E gli schiavi si fecero un selfie

Anna Lombroso per il Simplicissimus

Succede con   sospetta regolarità che torni di moda il volumetto scritto intorno ai vent’anni da uno dei più celebrati enfant prodige del disincanto, quel Discorso sulla servitù volontaria di Etienne de La Boétie, che dopo aver ispirato rispettabili menti del passato, qualcuna così entusiasta da plagiarlo,  oggi si addice a accidiosi eterni disillusi, a qualche Moccia della filosofia un tanto al metro, intenti a convertirne gli interrogativi e più ancora le certezze in pensierini degni di avvolgere i biscottini del ristorante cinese.

Certo, non sorprende che risulti gradito e consolatorio in questi tempi di indolente abiura della critica, convincersi che “la prima ragione per cui gli uomini servono di buon animo è perché nascono servi e sono allevati come tali”, o “che servire sia un’indole che alberga nell’animo degli uomini”, o anche che “ben lungi dall’essere una coercizione la soggezione sia connaturata negli individui e premi così il loro desiderio di appartenenza e riconoscimento”.

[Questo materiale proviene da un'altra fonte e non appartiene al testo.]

(** The statements of udp_send_mac from the lengths to the call of
    eth_mac_send; udp_send and udp_send_packet repeat them. *)
Definition udp_write_frame (m : mem) (ipv4_id : Z) (my_mac src_ip : list Z) (tx_addr : Z)
    (destination_mac destination_ip : list Z) (source_port destination_port : Z)
    (data : list Z) (data_length : Z) : mem * Z :=
  let udp_length := u16 (data_length + 8) in
  let ip_length := u16 (udp_length + 20) in
  let frame_length := u16 (ip_length + 14) in
  let m := udp_header m ipv4_id my_mac src_ip tx_addr destination_mac destination_ip
             source_port destination_port udp_length ip_length in
  let m := for_up (Z.to_nat data_length) 0 1
             (fun i t => mem_iowr_byte t (tx_addr + 42 + i) (at_ data i)) m in
  let m := put16 m (tx_addr + 24) (ipv4_compute_checksum m tx_addr) in
  let '(m, checksum) := udp_compute_checksum m tx_addr in
  let m := put16 m (tx_addr + 40) checksum in
  (m, frame_length).

Section Send.
Context `{EthDev}.
Local Open Scope eth_scope.

(** Send the frame, ipv4_id += 0x10000, return 1. *)
Definition udp_transmit (fuel : nat) (src_ip : list Z) (tx_addr : Z)
    (destination_mac destination_ip : list Z) (source_port destination_port : Z)
    (data : list Z) (data_length : Z) : M Z :=
  frame_length <- build (fun w =>
    udp_write_frame (w_mem w) (w_ipv4_id w) (w_my_mac w) src_ip tx_addr destination_mac
      destination_ip source_port destination_port data data_length) ;;
  eth_mac_send fuel tx_addr frame_length ;;
  modify (fun w => set_ipv4_id (u16 (w_ipv4_id w + 0x10000)) w) ;;
  ret 1.

Definition udp_send_mac (fuel : nat) (tx_addr rx_addr : Z) (destination_mac destination_ip : list Z)
    (source_port destination_port : Z) (data : list Z) (data_length timeout : Z) : M Z :=
  ip <- gets w_my_ip ;;
  udp_transmit fuel ip tx_addr destination_mac destination_ip source_port destination_port
    data data_length.

(** Resolve the IP address; the broadcast address when that fails. *)
Definition udp_resolve (n fuel : nat) (tx_addr rx_addr : Z) (destination_ip : list Z)
    (timeout : Z) : M (list Z) :=
  let destination_mac := replicate 6 0xFF in
  r <- gets (fun w => arp_table_search (w_arp_table w) destination_ip destination_mac) ;;
  if fst r =? 0 then
    ok <- arp_resolve_ip n fuel rx_addr tx_addr destination_ip (u64 timeout) ;;
    if c_true ok then
      r <- gets (fun w => arp_table_search (w_arp_table w) destination_ip destination_mac) ;;
      ret (snd r)
    else ret destination_mac
  else ret (snd r).

Definition udp_send (n fuel : nat) (tx_addr rx_addr : Z) (destination_ip : list Z)
    (source_port destination_port : Z) (data : list Z) (data_length timeout : Z) : M Z :=
  destination_mac <- udp_resolve n fuel tx_addr rx_addr destination_ip timeout ;;
  ip <- gets w_my_ip ;;
  udp_transmit fuel ip tx_addr destination_mac destination_ip source_port destination_port
    data data_length.

Definition udp_send_packet (n fuel : nat) (tx_addr rx_addr : Z) (packet : udp_t)
    (timeout : Z) : M Z :=
  destination_mac <- udp_resolve n fuel tx_addr rx_addr (destination_ip (ip_head packet)) timeout ;;
  udp_transmit fuel (source_ip (ip_head packet)) tx_addr destination_mac
    (destination_ip (ip_head packet)) (source_port (udp_head packet))
    (destination_port (udp_head packet)) (udp_data packet) (data_length_ (udp_head packet)).

End Send.

(** ** The transmitted frame *)

(** The frame with IP checksum [c1] and UDP checksum [c2]. *)
Definition udp_frame (dmac smac sip dip : list Z) (sport dport id : Z) (data : list Z)
    (c1 c2 : Z) : list Z :=
  let ul := Z.of_nat (length data) + 8 in
  let il := ul + 20 in
  dmac ++ smac ++
  [8; 0; 0x45; 0; il / 256; il mod 256; id / 256; id mod 256; 0x40; 0; 0x40; 0x11;
   c1 / 256; c1 mod 256] ++ sip ++ dip ++
  [sport / 256; sport mod 256; dport / 256; dport mod 256; ul / 256; ul mod 256;
   c2 / 256; c2 mod 256] ++ data.

Lemma word4_lanes a b c d : is_byte a -> is_byte b -> is_byte c -> is_byte d ->
  byte_at (word4 a b c d) 24 = a /\ byte_at (word4 a b c d) 16 = b /\
  byte_at (word4 a b c d) 8 = c /\ byte_at (word4 a b c d) 0 = d.
Proof. intros. unfold word4. rewrite word_1111 by done. by apply be_lanes. Qed.

(** Two halves of a word. *)
Lemma half_lanes h l : 0 <= h < 65536 -> 0 <= l < 65536 ->
  let w := h * 2 ^ 16 + l in
  byte_at w 24 = h / 256 /\ byte_at w 16 = h mod 256 /\
  byte_at w 8 = l / 256 /\ byte_at w 0 = l mod 256.
Proof.
  intros Hh Hl w.
  replace w with (h / 256 * 2 ^ 24 + h mod 256 * 2 ^ 16 + l / 256 * 2 ^ 8 + l mod 256)
    by (pose proof (div_mod_256 h); pose proof (div_mod_256 l); subst w; lia).
  apply be_lanes; auto with word.
Qed.

Section UdpFrame.
Context (dmac smac sip dip data : list Z) (sport dport id : Z).
Context (Hdm : byte_array 6 dmac) (Hsm : byte_array 6 smac)
        (Hsi : byte_array 4 sip) (Hdi : byte_array 4 dip) (Hdata : Forall is_byte data)
        (Hsp : 0 <= sport < 65536) (Hdp : 0 <= dport < 65536) (Hid : 0 <= id < 65536).
Let n := Z.of_nat (length data).
Context (Hn : n + 42 < 65536).

(** The memory after the header and the data are written. *)
Definition udp_mem (m : mem) (tx : Z) : mem :=
  for_up (Z.to_nat n) 0 1 (fun i t => mem_iowr_byte t (tx + 42 + i) (at_ data i))
    (udp_header m id smac sip tx dmac dip sport dport (n + 8) (n + 28)).

Lemma data_u8 i : u8 (at_ data i) = at_ data i.
Proof. apply (at_u8 (length data)). by split. Qed.

Lemma udp_header_bytes m tx ul il :
  tx mod 4 = 0 -> in_space tx 44 -> 0 <= ul < 65536 -> 0 <= il < 65536 ->
  read_bytes (udp_header m id smac sip tx dmac dip sport dport ul il) tx 42 =
  dmac ++ smac ++
  [8; 0; 0x45; 0; il / 256; il mod 256; id / 256; id mod 256; 0x40; 0; 0x40; 0x11; 0; 0] ++
  sip ++ dip ++
  [sport / 256; sport mod 256; dport / 256; dport mod 256; ul / 256; ul mod 256; 0; 0].
Proof.
  intros Hal [Ht1 [_ Ht2]] Hul Hil. unfold udp_header.
  destruct (byte_array_6 _ Hdm) as (d0&d1&d2&d3&d4&d5&E1&?&?&?&?&?&?).
  destruct (byte_array_6 _ Hsm) as (s0&s1&s2&s3&s4&s5&E2&?&?&?&?&?&?).
  destruct (byte_array_4 _ Hsi) as (i0&i1&i2&i3&E3&?&?&?&?).
  destruct (byte_array_4 _ Hdi) as (j0&j1&j2&j3&E4&?&?&?&?).
  rewrite E1, E2, E3, E4. arr.
  destruct (word4_lanes d0 d1 d2 d3) as (?&?&?&?); [done..|].
  destruct (word4_lanes d4 d5 s0 s1) as (?&?&?&?); [done..|].
  destruct (word4_lanes s2 s3 s4 s5) as (?&?&?&?); [done..|].
  destruct (word4_lanes i2 i3 j0 j1) as (?&?&?&?); [done..|].
  rewrite (lor_shift il id 16), (lor_shift dport ul 16), (lor_bytes i0 i1), (word_112 j2 j3 sport) by (done || lia).
  destruct (half_lanes il id) as (?&?&?&?); [done..|].
  destruct (half_lanes dport ul) as (?&?&?&?); [done..|].
  destruct (be_lanes 0 0 i0 i1) as (Z1&Z2&Z3&Z4); [done..|].
  destruct (be_lanes j2 j3 (sport / 256) (sport mod 256)) as (Y1&Y2&Y3&Y4); [auto with word..|].
  replace (0 * 2 ^ 24 + 0 * 2 ^ 16 + i0 * 2 ^ 8 + i1) with (256 * i0 + i1) in Z1, Z2, Z3, Z4 by lia.
  replace (j2 * 2 ^ 24 + j3 * 2 ^ 16 + sport / 256 * 2 ^ 8 + sport mod 256)
    with (j2 * 2 ^ 24 + j3 * 2 ^ 16 + sport) in Y1, Y2, Y3, Y4
    by (pose proof (div_mod_256 sport); lia).
  each_byte; rd_frame; lane; first [assumption | reflexivity].
Qed.

Lemma udp_mem_frame m tx :
  tx mod 4 = 0 -> in_space tx (46 + n) ->
  read_bytes (udp_mem m tx) tx (42 + n) = udp_frame dmac smac sip dip sport dport id data 0 0.
Proof.
  intros Hal [Ht1 [_ Ht2]]. rewrite read_bytes_app by lia.
  assert (Hh : read_bytes (udp_mem m tx) tx 42 =
    read_bytes (udp_header m id smac sip tx dmac dip sport dport (n + 8) (n + 28)) tx 42).
  { apply read_bytes_ext. intros i Hi. unfold udp_mem.
    rewrite rd_fill by (unfold in_space; lia). by zdec. }
  rewrite Hh, udp_header_bytes by (unfold in_space; (done || lia)).
  unfold udp_frame. fold n. replace (n + 8 + 20) with (n + 28) by lia.
  rewrite <- !app_assoc. cbn [app]. repeat (apply f_equal2; [reflexivity|]).
  apply read_bytes_list; [done|]. intros i Hi. unfold udp_mem.
  rewrite rd_fill by (unfold in_space; lia). zdec. rewrite data_u8. f_equal. lia.
Qed.

End UdpFrame.

(** ** Checksums over the pseudo header *)

Definition udp_total (frame : list Z) : Z :=
  wsum (drop 34 frame) + wsum (take 8 (drop 26 frame)) + 17 + (Z.of_nat (length frame) - 34).

Definition udp_valid (frame : list Z) : Prop := oc (udp_total frame) = 65535.

Lemma land_1_odd z : (Z.land z 1 =? 0) = Z.even z.
Proof.
  rewrite land_1, Zmod_even. by destruct (Z.even z).
Qed.

Lemma rd_udp_pad m a ul b : 0 <= a + ul + 34 < 2 ^ 32 -> 0 <= b < 2 ^ 32 ->
  mem_iord_byte (udp_pad m a ul) b =
  if negb (Z.even ul) && (b =? a + ul + 34) then 0 else mem_iord_byte m b.
Proof.
  intros Ha Hb. unfold udp_pad. rewrite land_1_odd. destruct (Z.even ul); [done|].
  rewrite rd_wr, Z.eqb_sym by lia. cbn [negb andb]. by destruct (b =? a + ul + 34).
Qed.

(** The padded words of the packet are its bytes. *)
Lemma udp_sum16 m a ul : 0 <= ul < 65535 -> in_space a (35 + ul) ->
  sum16 (mem_iord_byte (udp_pad m a ul)) (a + 34) (steps2 (udp_corrected ul)) =
  wsum (read_bytes m (a + 34) ul).
Proof.
  intros Hul [Ha1 [_ Ha2]]. rewrite wsum_sum16. unfold udp_corrected, steps2. rewrite land_1_odd.
  destruct (Z.even ul) eqn:E.
  - apply Z.even_spec in E as [k ->].
    replace ((2 * k + 1) / 2) with k by (apply Z.div_unique with 1; lia).
    rewrite Z2Nat.id by lia. f_equal. apply read_bytes_ext. intros i Hi.
    rewrite rd_udp_pad by lia. by rewrite Z.even_mul.
  - assert (Ho : Z.odd ul = true) by (by rewrite <- Z.negb_even, E).
    apply Z.odd_spec in Ho as [k ->]. rewrite u16_small by lia.
    replace ((2 * k + 1 + 1 + 1) / 2) with (k + 1) by (apply Z.div_unique with 1; lia).
    rewrite Z2Nat.id by lia. replace (2 * (k + 1)) with (2 * k + 1 + 1) by lia.
    rewrite (read_bytes_app _ _ (2 * k + 1) 1), read_bytes_1 by lia.
    rewrite rd_udp_pad, E by lia. replace (a + 34 + (2 * k + 1) =? a + (2 * k + 1) + 34) with true by lia.
    cbn [negb andb]. rewrite wsum_pad.
    + f_equal. apply read_bytes_ext. intros i Hi. rewrite rd_udp_pad, E by lia.
      by replace (a + 34 + i =? a + (2 * k + 1) + 34) with false by lia.
    + rewrite read_bytes_length. exists (Z.to_nat k). lia.
Qed.

Lemma wsum_packet_range m a ul : 0 <= ul < 65536 ->
  0 <= wsum (read_bytes m a ul) < 2147483648.
Proof.
  intros Hul. destruct (wsum_range (read_bytes m a ul)) as [Hr1 Hr2]; [apply read_bytes_array|].
  rewrite read_bytes_length, Z2Nat.id in Hr2 by lia.
  assert ((ul + 1) / 2 <= 32768) by (apply Z.div_le_upper_bound; lia). lia.
Qed.

(** The loop over the UDP header and data sums the bytes of the packet. *)
Lemma udp_sum m a ul :
  0 <= ul < 65535 -> in_space a (35 + ul) ->
  for_up (steps2 (udp_corrected ul)) 0 2
    (fun i c => add_word (udp_pad m a ul) (a + 34 + i) (a + 35 + i) c) 0 =
  wsum (read_bytes m (a + 34) ul).
Proof.
  intros Hul Ha.
  rewrite (for_up_ext _ (fun i c => add_word (udp_pad m a ul) (a + 34 + i) (a + 34 + 1 + i) c) _ _ 0)
    by (intros; f_equal; lia).
  change (for_up ?n 0 2 _ 0) with (sum_words (udp_pad m a ul) (a + 34) n 0).
  pose proof (wsum_packet_range m (a + 34) ul ltac:(lia)).
  rewrite sum_words_exact, udp_sum16 by (rewrite ?udp_sum16; (done || lia)). lia.
Qed.

Lemma udp_pseudo_val m a ul c :
  0 <= c < 2147483648 -> 0 <= ul < 65536 ->
  udp_pseudo m a ul c = c + wsum (read_bytes m (a + 26) 8) + 17 + ul.
Proof.
  intros Hc Hul. unfold udp_pseudo. cbn [for_up]. rewrite !add_word_val.
  rewrite !u32_add_l. change 8 with (0 + 1 + 1 + 1 + 1 + 1 + 1 + 1 + 1).
  rewrite !read_bytes_S, read_bytes_nil by lia. cbn [wsum].
  replace (a + 26 + 0) with (a + 26) by lia. replace (a + 27 + 0) with (a + 26 + 1) by lia.
  replace (a + 30 + 0) with (a + 26 + 1 + 1 + 1 + 1) by lia.
  replace (a + 31 + 0) with (a + 26 + 1 + 1 + 1 + 1 + 1) by lia.
  replace (a + 26 + (0 + 2)) with (a + 26 + 1 + 1) by lia.
  replace (a + 27 + (0 + 2)) with (a + 26 + 1 + 1 + 1) by lia.
  replace (a + 30 + (0 + 2)) with (a + 26 + 1 + 1 + 1 + 1 + 1 + 1) by lia.
  replace (a + 31 + (0 + 2)) with (a + 26 + 1 + 1 + 1 + 1 + 1 + 1 + 1) by lia.
  repeat match goal with |- context [mem_iord_byte m ?x] =>
    pose proof (iord_byte_range m x); generalize dependent (mem_iord_byte m x); intros end.
  rewrite (u32_small (c + _ + _)) by lia. rewrite (u32_small (c + _ + _ + _ + _)) by lia.
  rewrite u32_small; lia.
Qed.

Lemma udp_length_field m a : wf_mem m -> a mod 4 = 0 -> 0 <= a -> a + 40 <= 2 ^ 32 ->
  u16 (Z.land (mem_iord m (a + 36)) 0xFFFF) =
  256 * mem_iord_byte m (a + 38) + mem_iord_byte m (a + 39).
Proof.
  intros Hm Hal H0 H1. rewrite land_65535, u16_u16, mem_iord_bytes by
    (try done; try lia; by rewrite Z.add_mod, Hal by lia).
  replace (a + 36 + 2) with (a + 38) by lia. replace (a + 36 + 3) with (a + 39) by lia.
  pose proof (iord_byte_range m (a + 38)). pose proof (iord_byte_range m (a + 39)).
  unfold u16. symmetry. apply Z.mod_unique with
    (256 * mem_iord_byte m (a + 36) + mem_iord_byte m (a + 36 + 1)); lia.
Qed.

Lemma udp_total_rd m a ul : 0 <= ul ->
  udp_total (read_bytes m a (34 + ul)) =
  wsum (read_bytes m (a + 34) ul) + wsum (read_bytes m (a + 26) 8) + 17 + ul.
Proof.
  intros Hul. unfold udp_total. rewrite read_bytes_length.
  assert (E : take 8 (drop 26 (read_bytes m a (34 + ul))) = read_bytes m (a + 26) 8)
    by (symmetry; apply (read_bytes_slice m a (34 + ul) 26 8); lia).
  rewrite E, (read_bytes_app m a 34 ul), drop_app_length' by (rewrite ?read_bytes_length; lia).
  lia.
Qed.
(** The length of a received message is not checked.  ptpv2_handle_msg
    returns for every packet, and it stays within rxPTPMsg exactly when the
    length field of the UDP header is between 8 and 64; for a longer packet, and
    for a field below 8, from which the length wraps around, it writes behind
    the structure. *)
Theorem ptp_receive_bounds port tx rx smac s w :
  (exists r w', ptpv2_handle_msg port tx rx smac s w = Some (r, w') /\
     (r = None <-> ~ 8 <= udp_get_packet_length (w_mem w) rx <= 64)).
Proof.
  unfold ptpv2_handle_msg, ns_sec, bind, gets, ret.
  destruct (iord_some (eth_base port + RXCHAN_TIMESTAMP_NS) w) as (n & w1 & -> & H1).
  destruct (iord_some (eth_base port + RXCHAN_TIMESTAMP_SEC) w1) as (sc & w2 & -> & H2).
  destruct (iowr_some (eth_base (thisPtpPortInfo s) + RXCHAN_STATUS) 1 w2) as (w3 & -> & H3).
  rewrite H3, H2, H1. unfold udp_get_data_length. pose proof (u16_range (Z.land (mem_iord (w_mem w) (rx + 36)) 65535)) as Hr.
  fold (udp_get_packet_length (w_mem w) rx) in Hr. set (len := udp_get_packet_length (w_mem w) rx) in *.
  assert ((sizeof_PTPv2Msg <? u16 (len - 8)) = negb ((8 <=? len) && (len <=? 64))) as E.
  { unfold sizeof_PTPv2Msg, u16. destruct (Z.leb_spec 8 len); cbn [andb negb].
    - rewrite Z.mod_small by lia. destruct (Z.leb_spec len 64); cbn; [apply Z.ltb_ge|apply Z.ltb_lt]; lia.
    - rewrite <- (Z_mod_plus_full _ 1), Z.mod_small by lia. apply Z.ltb_lt. lia. }
  rewrite E. destruct ((8 <=? len) && (len <=? 64)) eqn:Eb; cbn [negb].
  - assert (8 <= len <= 64) by (apply andb_true_iff in Eb; lia).
    do 3 (case_match; [by eexists _, _|]). case_match; [|by eexists _, _].
    match goal with |- context [ptp_correct_offset ?p ?r ?w] => destruct (correct_some p r w) as (w4 & ->) end.
    by eexists _, _.
  - apply andb_false_iff in Eb. eexists None, w3. split; [done|]. split; [|done]. intros _. lia.
Qed.
End Bounds.
Lemma pop_run v f l : holds_frames v (f :: l) -> exists v', pop v = Some (fst f, snd f, v') /\ holds_frames v' l.
Proof.
  intros [Hn [Hl1 Hl2] Hcap Hrm Hadd Hq Hs Ha]. unfold pop. set (n := max_queue v) in *. cbn [length] in *.
  assert (rmplace v = (rmplace v + 0) mod n) as E0 by (rewrite Z.add_0_r, Z.mod_small; lia).
  pose proof (Hq 0 ltac:(lia)) as Hq0. pose proof (Hs 0 f ltac:(lia) eq_refl) as Hs0. rewrite <- E0 in Hq0, Hs0.
  rewrite Hq0, Hs0, wr_ok by lia. eexists. split; [done|]. rewrite next_place_mod by lia.
  assert (forall j, ((rmplace v + 1) mod n + j) mod n = (rmplace v + (j + 1)) mod n) as Hsh
    by (intros j; rewrite Zplus_mod_idemp_l; f_equal; lia).
  constructor; cbn; fold n; rewrite ?length_insert; try done; try lia.
  - apply Z.mod_pos_bound. lia.
  - rewrite Hsh, Hadd. f_equal. lia.
  - intros j Hj. erewrite rd_wr_list by (apply wr_ok; lia). rewrite Hsh.
    destruct (decide (j + 1 = n)) as [E|Hne].
    + rewrite E, decide_True by (replace (rmplace v + n) with (rmplace v + 1 * n) by lia; rewrite Z.mod_add, Z.mod_small by lia; done).
      by rewrite lookup_ge_None_2 by lia.
    + rewrite decide_False by (intros E; assert ((rmplace v + (j + 1)) mod n = (rmplace v + 0) mod n) as E' by congruence;
        apply ring_inj in E'; lia). rewrite Hq by lia.
      by replace (Z.to_nat (j + 1)) with (S (Z.to_nat j)) by lia.
  - intros j g Hj Hg. rewrite Hsh. apply Hs; [lia|]. by replace (Z.to_nat (j + 1)) with (S (Z.to_nat j)) by lia.
  - by apply Forall_cons in Ha as [_ Ha].
Qed.

Lemma init_frames n start per : 0 < n < 256 ->
  holds_frames (mk_VL n start per (replicate (Z.to_nat n) 0) (replicate (Z.to_nat n) 0) 0 0) [].
Proof.
  intros Hn. constructor; cbn [max_queue queue sizeQueue rmplace addplace length]; rewrite ?length_replicate; try done; try lia.
  - intros j Hj. rewrite Z.add_0_l, Z.mod_small by lia. unfold rd. rewrite (proj2 (Z.leb_le 0 j)) by lia.
    by rewrite lookup_replicate_2 by lia.
Qed.

Section Fifo.
Context `{EthDev}.

(** The queue of a link is first in, first out.  For a link that holds the
    frames l, tte_schedule_send appends the frame and returns 1 when fewer than
    max_queue frames wait, and returns 0 and changes nothing otherwise;
    tte_send_data hands the oldest frame, with its size, to the driver and
    removes it; a clock tick finds the queue empty exactly when l is. *)
Theorem tte_queue_is_fifo t i v l addr size : rd (VLarray t) i = Some v -> holds_frames v l -> 0 < addr ->
  let store v' := set_VLs (<[Z.to_nat i := v']> (VLarray t)) (VLsize t) t in
  (if decide (Z.of_nat (length l) < max_queue v) then
     exists v', tte_schedule_send addr size i t = Some (1, store v') /\ holds_frames v' (l ++ [(addr, size)])
   else tte_schedule_send addr size i t = Some (0, t)) /\
  match l with
  | [] => queue_head i t = Some 0
  | f :: l' => queue_head i t = Some (fst f) /\ 0 < fst f /\ exists v', holds_frames v' l' /\
      forall fuel w, tte_send_data fuel i t w = bind (eth_mac_send fuel (fst f) (snd f)) (fun _ => ret (Some (store v'))) w
  end.
Proof.
  intros Hv Hh Ha store. pose proof (rd_lt _ _ _ Hv) as Hi. split.
  - pose proof (push_run v l addr size Hh Ha) as Hp. unfold tte_schedule_send. rewrite Hv. case_decide.
    + destruct Hp as (v' & -> & Hh'). rewrite wr_ok by done. by exists v'.
    + rewrite Hp, wr_ok by done. apply rd_Some in Hv as [_ Hv]. rewrite list_insert_id by done. by destruct t.
  - pose proof (hf_queue _ _ Hh 0) as Hq. pose proof (hf_rm _ _ Hh) as Hrm.
    rewrite Z.add_0_r, Z.mod_small in Hq by lia. unfold queue_head. rewrite Hv. destruct l as [|f l].
    + rewrite Hq by lia. done.
    + rewrite Hq by lia. pose proof (hf_addr _ _ Hh) as HF. apply Forall_cons in HF as [Hf _]. split; [done|]. split; [done|].
      destruct (pop_run v f l Hh) as (v' & Hpop & Hh'). exists v'. split; [done|]. intros fuel w.
      unfold tte_send_data. rewrite Hv, Hpop. unfold bind. destruct (eth_mac_send fuel (fst f) (snd f) w) as [[[] w']|]; [|done].
      by rewrite wr_ok.
Qed.

Lemma wait_frame_never fuel : (forall m d, Z.land (fst (reg_rd (cell 0x04) m d)) 4 = 0) ->
  forall w, wait_frame fuel w = None.
Proof.
  intros Hno. induction fuel as [|fuel IH]; intros w; cbn [wait_frame]; unfold bind, eth_iord;
    pose proof (Hno (w_mem w) (w_dev w)) as Hz; destruct (reg_rd (cell 4) (w_mem w) (w_dev w)) as [v [m' d']]; cbn in Hz;
    by rewrite Hz.
Qed.

(** Tte_wait_for_message does not time out.  Where no frame arrives it polls
    without end for every timeout, and when it returns the result is 1 and the
    time stamp of the caller is as it was. *)
Theorem tte_wait_ignores_timeout (get_cpu_cycles : M Z) fuel receive_point timeout (w : world) :
  ((forall m d, Z.land (fst (reg_rd (cell 0x04) m d)) 4 = 0) ->
     tte_wait_for_message get_cpu_cycles fuel receive_point timeout w = None) /\
  (forall r w', tte_wait_for_message get_cpu_cycles fuel receive_point timeout w = Some (r, w') -> r = (1, receive_point)).
Proof.
  unfold tte_wait_for_message, bind, ret. split.
  - intros Hno. destruct (timeout =? 0); [by rewrite wait_frame_never|].
    destruct (get_cpu_cycles w) as [[t w1]|]; [|done]. by rewrite wait_frame_never.
  - intros r w'. destruct (timeout =? 0); repeat case_match; congruence.
Qed.
End Fifo.

(** ** Examples *)

Import TteDemo.
Definition node : tte := set_config 10848 4000 830 800000 20 [0xAB; 0xAD; 0xBA; 0xBE] [1; 2; 3; 4; 5; 6] demo.

Lemma tte_frames_roundtrip_witness :
  tte_receive (tte_prepare_pcf 0x800 [0x0F; 0xA1] 2 node ∅) 0x800 50000 node =
    handle_integration_frame (tte_prepare_pcf 0x800 [0x0F; 0xA1] 2 node ∅) 0x800 50000 node /\
  tte_receive (tte_prepare_data 0x800 [0x0F; 0xA1] (replicate 100 7) 60 node ∅) 0x800 50000 node = (2, node).
Proof.
  destruct (tte_frames_roundtrip node node ∅ 0x800 [0x0F; 0xA1] (replicate 100 7) 60 50000) as [[HA _] [HB _]].
  - split; [reflexivity|]. repeat constructor; unfold is_byte; cbn; lia.
  - reflexivity.
  - unfold in_space; lia.
  - lia.
  - split; [exact HA|exact HB].
Defined.

(** The first frame after the start. *)
Lemma tte_integration_correct_witness : exists t',
  handle_integration_frame (tte_prepare_pcf 0x800 [0x0F; 0xA1] 2 node ∅) 0x800 50000 node = (1, t') /\
  tte_current_time t' = 50000 + 10848 - (2 * 10848 + 4000) + 800000.
Proof.
  assert (frame_trans_clock (tte_prepare_pcf 0x800 [0x0F; 0xA1] 2 node ∅) 0x800 = 0) as Hz by (vm_compute; reflexivity).
  pose proof (tte_integration_correct (tte_prepare_pcf 0x800 [0x0F; 0xA1] 2 node ∅) 0x800 50000 node) as HT.
  rewrite Hz in HT. cbn zeta in HT. eexists. split.
  - rewrite HT; [reflexivity|]. constructor; repeat split; vm_compute; congruence.
  - reflexivity.
Defined.

Lemma transClk_exact_witness : transClk_to_clk 655360000 = 800.
Proof. rewrite (transClk_exact 655360000); [reflexivity|lia|vm_compute; reflexivity]. Defined.

(** Link 0 of the example has four places. *)
Lemma tte_queue_is_fifo_witness : exists v',
  @tte_schedule_send 0x800 64 0 demo = Some (1, set_VLs (<[0%nat := v']> (VLarray demo)) 3 demo) /\
  holds_frames v' [(0x800, 64)].
Proof.
  destruct (tte_queue_is_fifo (H := SimDev) demo 0 (mk_VL 4 1 5 [0; 0; 0; 0] [0; 0; 0; 0] 0 0) [] 0x800 64 eq_refl
    (init_frames 4 1 5 ltac:(lia)) ltac:(lia)) as [HA _].
  exact HA.
Defined.

Lemma tte_wait_ignores_timeout_witness :
  let dev := {| D := unit; reg_rd := fun _ m d => (0, (m, d)); reg_wr := fun _ _ _ d => d; usecs := fun d => (0, d) |} in
  @tte_wait_for_message dev (ret 0) 1000 7 5 (mk_world dev ∅ tt [] [] [] 0) = None.
Proof.
  intros dev. destruct (@tte_wait_ignores_timeout dev (ret 0) 1000 7 5 (mk_world dev ∅ tt [] [] [] 0)) as [HA _].
  apply HA. intros m d. reflexivity.
Defined.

Nè stupisce che abbia successo (sei edizioni italiane dal 2006 al 2016) tra superciliosi divini mondani,  schizzinosi  e scettici blu con il guanto penzolone, la conferma, che viene dal passato, di quanto  sia vano combattere contro un istinti naturale che alligna nelle massa, come possa appagare la pretesa di innocenza di chi pensa di non far parte del popolo bue quindi servo, chiamandosene fuori vuoi per nascita, censo,   buone relazioni o diritti proprietari che si tramandano per successione o incondizionata adesione assicurando carriere accademiche, posti ben remunerati e soprattutto la voluttuosa e remota superiorità che permette di guardare il dibattersi della moltitudine che tira su le piramidi per il faraone, dal davanzale di casa o sporgendosi dalla portantina.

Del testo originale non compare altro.